Mannering smiled as he poured out his coffee.
“I talked common sense to them,” he remarked, “and Yorkshiremen like that. We have been slaves to the old-fashioned idea of party Government long enough. It’s an absurd thing when you come to think of it. Fancy a great business being carried on by a board of partners of divergent views, and unable to make a purchase or a sale or effect any change whatever without talking the whole thing threadbare, and then voting upon it. The business would go down, of course!”
“Party Government,” Borrowdean declared, “is the natural evolution of any republican form of administration. A nation that chooses its own representatives must select them from its varying standpoint.”
“Their views may differ slightly upon some matters,” Mannering said, “but their first duty should be to come into accord with one another. It is a matter for compromises, of course. The real differences between intelligent men of either party are very slight. The trouble is that under the present system everything is done to increase them instead of bridging them over.”

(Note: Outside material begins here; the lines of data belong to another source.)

(** * Lightnet training engine

    A shallow embedding of [lightnet/engine/_parameter.py] (the
    [HyperParameters] container) and [lightnet/engine/engine.py] (the
    [Engine] training loop, its hook registry, its attribute bridge and its
    SIGINT handler), together with the properties of both.

    Python objects are modelled by their attribute dictionaries
    ([gmap string Value]); methods are computations in a small
    state-and-exception monad over the objects they can reach. *)

From Stdlib Require Import ZArith Ascii String List Bool Lia.
From stdpp Require Import base option list gmap strings.

Set Warnings "-register-all".

Local Open Scope string_scope.
Local Open Scope list_scope.
Local Open Scope Z_scope.

(** ** Exceptions and results *)

Inductive Exn : Type :=
| AttributeError
| ValueError
| TypeError
| ZeroDivisionError
| IndexError
| KeyError
| FileNotFoundError
| RecursionError
| UnpicklingError.

Inductive Res (A : Type) : Type :=
| Ok (a : A)
| Raise (e : Exn).
Arguments Ok {A} a.
Arguments Raise {A} e.

Definition is_raise {A} (r : Res A) : bool :=
  match r with Ok _ => false | Raise _ => true end.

“If you had to form a Government, then,” Berenice asked, “you would not choose the members from one party?”
“Certainly not,” Mannering answered. “Supposing I were the owner of Redford’s car there, and wanted a driver. I should simply try to get the best man I could, and I should certainly not worry as to whether he were, say, a churchman or a dissenter. The best man for the post is what the country has a right to expect, whatever he may call himself, and the country doesn’t get it. The people pay the piper, and I consider that they get shocking bad value for their money. The Boer War, for instance, would have cost us less than half as much if we had had the right men to direct the commercial side of it. That money would have been useful in the country just now.”
“An absolute monarchy,” Hester said, smiling, “would be really the most logical form of Government, then? But would it answer?”
“Why not?” Borrowdean asked. “If the monarch were incapable he would of course be shot!”
“A dictator—” Berenice began, but Mannering held out his hands, laughing.
“Think of my last few days, and spare me!” he begged. “I have thirty-six hours’ holiday. How do you people spend your time here?”
Berenice took him away with her as a matter of course. Blanche watched them depart with a curious tightening of the lips. She was standing alone in the gateway of the hotel, and she watched them until they were out of sight. Borrowdean, sauntering out to buy some papers, paused for a moment as he passed.
“Your husband, Mrs. Mannering,” he said, drily, “is a very fortunate man.”
She made no reply, and Borrowdean passed on. Hester came out with a message from Lady Redford—would Mrs. Mannering care to motor over to Berneval for luncheon? Blanche shook her head. She scarcely heard the invitation. She was still watching the two figures disappearing in the distance. Hester understood, but she spoke lightly.